▸ **What needs to be done**:
First find the line with "Lemma confirm_moves a" in the entries below, then set down exactly every line through the line with "session that is", that line included.

(Stored data entries)
# # #

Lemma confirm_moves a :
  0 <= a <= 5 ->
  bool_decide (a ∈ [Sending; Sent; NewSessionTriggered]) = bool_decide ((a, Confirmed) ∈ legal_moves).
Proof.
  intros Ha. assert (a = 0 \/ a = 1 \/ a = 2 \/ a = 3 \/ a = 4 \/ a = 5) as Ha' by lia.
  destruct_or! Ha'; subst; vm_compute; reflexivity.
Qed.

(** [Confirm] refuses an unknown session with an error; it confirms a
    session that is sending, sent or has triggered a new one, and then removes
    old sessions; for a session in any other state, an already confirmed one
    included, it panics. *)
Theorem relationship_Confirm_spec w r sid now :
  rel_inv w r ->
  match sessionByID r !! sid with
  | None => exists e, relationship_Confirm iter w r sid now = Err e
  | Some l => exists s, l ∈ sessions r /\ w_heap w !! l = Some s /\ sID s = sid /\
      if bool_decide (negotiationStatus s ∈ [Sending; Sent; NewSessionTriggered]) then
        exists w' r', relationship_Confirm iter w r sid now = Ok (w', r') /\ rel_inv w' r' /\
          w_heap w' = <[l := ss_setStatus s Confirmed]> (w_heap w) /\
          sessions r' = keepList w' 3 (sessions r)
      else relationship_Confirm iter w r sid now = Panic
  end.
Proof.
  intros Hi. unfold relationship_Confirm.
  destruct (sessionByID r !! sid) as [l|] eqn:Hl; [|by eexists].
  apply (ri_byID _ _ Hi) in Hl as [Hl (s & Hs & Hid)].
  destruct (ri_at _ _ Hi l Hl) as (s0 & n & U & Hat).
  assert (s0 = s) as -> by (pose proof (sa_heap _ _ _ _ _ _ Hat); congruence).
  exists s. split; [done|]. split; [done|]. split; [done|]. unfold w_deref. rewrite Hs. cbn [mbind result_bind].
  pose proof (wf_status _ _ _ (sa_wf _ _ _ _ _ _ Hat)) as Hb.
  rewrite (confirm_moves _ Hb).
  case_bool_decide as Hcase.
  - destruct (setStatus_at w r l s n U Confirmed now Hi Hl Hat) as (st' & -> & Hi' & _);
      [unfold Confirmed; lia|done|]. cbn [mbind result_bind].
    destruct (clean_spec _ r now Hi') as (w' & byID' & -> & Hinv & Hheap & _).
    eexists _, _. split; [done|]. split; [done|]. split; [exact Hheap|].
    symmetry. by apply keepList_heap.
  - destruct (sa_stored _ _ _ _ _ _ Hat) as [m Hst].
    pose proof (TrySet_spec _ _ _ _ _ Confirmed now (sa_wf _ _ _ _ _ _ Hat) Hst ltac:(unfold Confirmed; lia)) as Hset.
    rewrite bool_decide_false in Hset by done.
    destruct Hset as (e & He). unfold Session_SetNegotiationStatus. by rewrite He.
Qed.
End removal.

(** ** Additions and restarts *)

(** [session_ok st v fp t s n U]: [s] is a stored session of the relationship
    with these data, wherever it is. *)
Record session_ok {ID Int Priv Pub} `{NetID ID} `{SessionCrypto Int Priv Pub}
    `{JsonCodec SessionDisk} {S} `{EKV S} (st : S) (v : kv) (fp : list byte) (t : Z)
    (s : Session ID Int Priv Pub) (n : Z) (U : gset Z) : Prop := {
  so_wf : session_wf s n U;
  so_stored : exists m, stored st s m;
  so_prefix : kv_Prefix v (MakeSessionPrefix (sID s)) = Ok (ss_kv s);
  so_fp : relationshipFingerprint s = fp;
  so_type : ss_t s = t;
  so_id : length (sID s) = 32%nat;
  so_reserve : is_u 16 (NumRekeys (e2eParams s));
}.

# # #

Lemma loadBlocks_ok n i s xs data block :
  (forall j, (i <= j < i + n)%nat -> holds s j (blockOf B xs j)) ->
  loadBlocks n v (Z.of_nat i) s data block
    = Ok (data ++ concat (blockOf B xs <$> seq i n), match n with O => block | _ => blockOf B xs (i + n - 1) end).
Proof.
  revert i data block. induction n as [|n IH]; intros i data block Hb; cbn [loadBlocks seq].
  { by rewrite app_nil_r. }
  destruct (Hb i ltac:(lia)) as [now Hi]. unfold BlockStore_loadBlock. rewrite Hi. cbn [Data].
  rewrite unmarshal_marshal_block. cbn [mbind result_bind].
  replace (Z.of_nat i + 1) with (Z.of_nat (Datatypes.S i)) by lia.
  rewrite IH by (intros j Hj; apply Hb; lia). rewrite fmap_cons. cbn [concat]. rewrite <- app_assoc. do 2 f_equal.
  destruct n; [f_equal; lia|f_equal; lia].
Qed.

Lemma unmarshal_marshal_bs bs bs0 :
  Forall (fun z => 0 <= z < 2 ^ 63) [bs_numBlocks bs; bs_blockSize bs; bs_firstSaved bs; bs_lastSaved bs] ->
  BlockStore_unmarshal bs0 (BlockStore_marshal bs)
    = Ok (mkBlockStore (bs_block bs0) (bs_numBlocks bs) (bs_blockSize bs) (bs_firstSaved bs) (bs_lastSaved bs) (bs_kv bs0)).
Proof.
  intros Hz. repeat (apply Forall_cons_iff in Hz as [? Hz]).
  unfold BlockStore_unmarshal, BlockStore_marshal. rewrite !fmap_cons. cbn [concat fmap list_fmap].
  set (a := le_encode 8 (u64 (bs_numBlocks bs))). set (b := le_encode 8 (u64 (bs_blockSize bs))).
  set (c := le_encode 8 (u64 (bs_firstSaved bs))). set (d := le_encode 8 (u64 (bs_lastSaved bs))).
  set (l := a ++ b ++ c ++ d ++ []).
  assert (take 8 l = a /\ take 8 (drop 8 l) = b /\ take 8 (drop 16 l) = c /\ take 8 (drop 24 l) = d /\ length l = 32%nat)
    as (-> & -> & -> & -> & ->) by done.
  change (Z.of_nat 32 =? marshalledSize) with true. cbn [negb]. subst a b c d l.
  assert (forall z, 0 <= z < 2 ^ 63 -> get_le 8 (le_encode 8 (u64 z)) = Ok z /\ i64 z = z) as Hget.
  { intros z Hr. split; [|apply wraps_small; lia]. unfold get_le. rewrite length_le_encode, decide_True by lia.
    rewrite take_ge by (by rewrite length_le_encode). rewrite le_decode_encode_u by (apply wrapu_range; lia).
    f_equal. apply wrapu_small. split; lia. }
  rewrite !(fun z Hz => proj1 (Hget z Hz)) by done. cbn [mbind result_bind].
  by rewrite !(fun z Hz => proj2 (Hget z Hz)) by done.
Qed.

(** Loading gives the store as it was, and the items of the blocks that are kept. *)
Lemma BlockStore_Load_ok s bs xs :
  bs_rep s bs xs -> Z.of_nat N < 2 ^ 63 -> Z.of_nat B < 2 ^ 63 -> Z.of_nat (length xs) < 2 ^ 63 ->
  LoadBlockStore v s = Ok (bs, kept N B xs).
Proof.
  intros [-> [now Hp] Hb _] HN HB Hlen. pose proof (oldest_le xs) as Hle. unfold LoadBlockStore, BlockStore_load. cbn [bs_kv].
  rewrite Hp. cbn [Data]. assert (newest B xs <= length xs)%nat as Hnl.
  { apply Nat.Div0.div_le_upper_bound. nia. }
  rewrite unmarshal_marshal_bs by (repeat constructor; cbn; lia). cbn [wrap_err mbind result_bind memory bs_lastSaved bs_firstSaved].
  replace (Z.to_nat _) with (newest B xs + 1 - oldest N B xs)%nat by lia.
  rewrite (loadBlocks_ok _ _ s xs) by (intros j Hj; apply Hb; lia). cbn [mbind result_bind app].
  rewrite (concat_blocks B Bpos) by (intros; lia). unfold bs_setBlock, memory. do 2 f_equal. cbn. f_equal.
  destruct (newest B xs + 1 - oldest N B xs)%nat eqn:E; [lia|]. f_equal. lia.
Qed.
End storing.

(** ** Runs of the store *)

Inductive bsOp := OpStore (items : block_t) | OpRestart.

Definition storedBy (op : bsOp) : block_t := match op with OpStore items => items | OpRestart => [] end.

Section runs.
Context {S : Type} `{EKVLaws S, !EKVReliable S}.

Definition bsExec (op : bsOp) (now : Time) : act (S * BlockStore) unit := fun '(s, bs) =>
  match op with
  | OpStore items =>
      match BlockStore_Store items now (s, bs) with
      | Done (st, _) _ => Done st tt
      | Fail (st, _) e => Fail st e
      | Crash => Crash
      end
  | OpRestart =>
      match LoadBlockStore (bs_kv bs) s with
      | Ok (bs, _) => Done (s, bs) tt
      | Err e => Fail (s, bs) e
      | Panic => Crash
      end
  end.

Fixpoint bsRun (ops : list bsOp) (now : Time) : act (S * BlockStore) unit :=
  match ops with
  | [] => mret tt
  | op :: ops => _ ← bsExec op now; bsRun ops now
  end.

# # #

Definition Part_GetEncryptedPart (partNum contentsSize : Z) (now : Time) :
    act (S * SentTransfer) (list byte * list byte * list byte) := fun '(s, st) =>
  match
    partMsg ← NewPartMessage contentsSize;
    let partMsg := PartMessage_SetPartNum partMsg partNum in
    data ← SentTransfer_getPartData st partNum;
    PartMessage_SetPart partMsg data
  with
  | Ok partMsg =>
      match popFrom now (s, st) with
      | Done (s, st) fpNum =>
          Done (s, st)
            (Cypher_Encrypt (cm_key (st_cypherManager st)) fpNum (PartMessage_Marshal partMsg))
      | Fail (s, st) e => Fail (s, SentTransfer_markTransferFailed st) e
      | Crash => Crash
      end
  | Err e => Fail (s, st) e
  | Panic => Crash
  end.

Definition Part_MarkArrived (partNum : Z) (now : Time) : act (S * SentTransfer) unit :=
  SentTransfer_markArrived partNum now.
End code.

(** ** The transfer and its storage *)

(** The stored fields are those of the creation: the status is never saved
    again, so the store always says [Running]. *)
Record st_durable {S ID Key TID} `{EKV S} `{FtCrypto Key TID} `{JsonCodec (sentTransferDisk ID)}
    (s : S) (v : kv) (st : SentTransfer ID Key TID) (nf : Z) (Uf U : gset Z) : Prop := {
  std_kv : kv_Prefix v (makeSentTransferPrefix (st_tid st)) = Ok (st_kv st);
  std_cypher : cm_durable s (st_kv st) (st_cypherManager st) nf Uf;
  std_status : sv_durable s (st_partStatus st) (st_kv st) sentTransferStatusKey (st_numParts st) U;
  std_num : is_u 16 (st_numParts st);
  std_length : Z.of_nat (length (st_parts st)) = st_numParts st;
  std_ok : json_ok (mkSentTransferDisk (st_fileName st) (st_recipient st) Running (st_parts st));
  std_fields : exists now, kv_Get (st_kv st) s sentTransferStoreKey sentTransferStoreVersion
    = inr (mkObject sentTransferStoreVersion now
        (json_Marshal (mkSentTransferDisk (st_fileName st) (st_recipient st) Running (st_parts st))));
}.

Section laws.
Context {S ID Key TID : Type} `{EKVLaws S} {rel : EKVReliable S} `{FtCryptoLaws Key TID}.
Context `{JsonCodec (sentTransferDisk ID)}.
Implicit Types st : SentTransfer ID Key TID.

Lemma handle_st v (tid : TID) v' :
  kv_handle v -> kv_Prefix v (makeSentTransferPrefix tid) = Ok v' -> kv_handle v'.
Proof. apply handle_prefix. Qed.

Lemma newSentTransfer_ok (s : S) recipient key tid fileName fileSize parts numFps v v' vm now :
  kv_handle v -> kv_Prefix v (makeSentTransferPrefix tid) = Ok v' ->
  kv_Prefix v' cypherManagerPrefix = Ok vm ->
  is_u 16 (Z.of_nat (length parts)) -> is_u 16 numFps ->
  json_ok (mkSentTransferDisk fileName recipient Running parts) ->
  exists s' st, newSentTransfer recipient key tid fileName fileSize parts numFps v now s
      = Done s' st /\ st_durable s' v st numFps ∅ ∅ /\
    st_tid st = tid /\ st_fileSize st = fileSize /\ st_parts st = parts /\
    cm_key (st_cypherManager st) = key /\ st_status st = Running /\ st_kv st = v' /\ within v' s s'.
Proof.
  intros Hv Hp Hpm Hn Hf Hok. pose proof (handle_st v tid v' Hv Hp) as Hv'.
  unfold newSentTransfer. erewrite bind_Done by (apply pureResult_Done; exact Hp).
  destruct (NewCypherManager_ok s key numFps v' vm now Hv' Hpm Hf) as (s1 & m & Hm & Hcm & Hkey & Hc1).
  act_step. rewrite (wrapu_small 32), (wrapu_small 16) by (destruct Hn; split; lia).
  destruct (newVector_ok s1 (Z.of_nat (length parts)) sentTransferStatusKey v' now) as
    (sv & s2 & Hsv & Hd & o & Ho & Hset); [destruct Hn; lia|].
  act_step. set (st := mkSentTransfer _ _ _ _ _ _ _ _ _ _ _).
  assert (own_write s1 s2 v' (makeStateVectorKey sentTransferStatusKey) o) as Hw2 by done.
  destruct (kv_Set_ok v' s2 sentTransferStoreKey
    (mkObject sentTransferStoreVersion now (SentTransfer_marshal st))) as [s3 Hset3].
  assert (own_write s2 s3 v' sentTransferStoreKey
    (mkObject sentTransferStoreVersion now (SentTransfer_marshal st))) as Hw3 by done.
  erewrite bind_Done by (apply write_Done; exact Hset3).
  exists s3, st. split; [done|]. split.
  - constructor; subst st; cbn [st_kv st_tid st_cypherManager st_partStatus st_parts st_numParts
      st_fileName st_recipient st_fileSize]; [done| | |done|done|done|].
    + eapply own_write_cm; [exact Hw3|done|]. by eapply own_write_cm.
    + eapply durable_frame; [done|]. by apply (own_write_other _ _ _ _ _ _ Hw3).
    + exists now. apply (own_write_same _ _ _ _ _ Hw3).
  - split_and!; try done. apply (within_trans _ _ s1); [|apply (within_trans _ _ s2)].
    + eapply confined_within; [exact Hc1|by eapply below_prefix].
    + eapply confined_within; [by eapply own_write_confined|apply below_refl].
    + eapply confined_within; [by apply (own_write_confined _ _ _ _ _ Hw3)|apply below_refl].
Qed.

# # #

▸ **Answer below**:
Lemma confirm_moves a :
  0 <= a <= 5 ->
  bool_decide (a ∈ [Sending; Sent; NewSessionTriggered]) = bool_decide ((a, Confirmed) ∈ legal_moves).
Proof.
  intros Ha. assert (a = 0 \/ a = 1 \/ a = 2 \/ a = 3 \/ a = 4 \/ a = 5) as Ha' by lia.
  destruct_or! Ha'; subst; vm_compute; reflexivity.
Qed.

(** [Confirm] refuses an unknown session with an error; it confirms a
    session that is sending, sent or has triggered a new one, and then removes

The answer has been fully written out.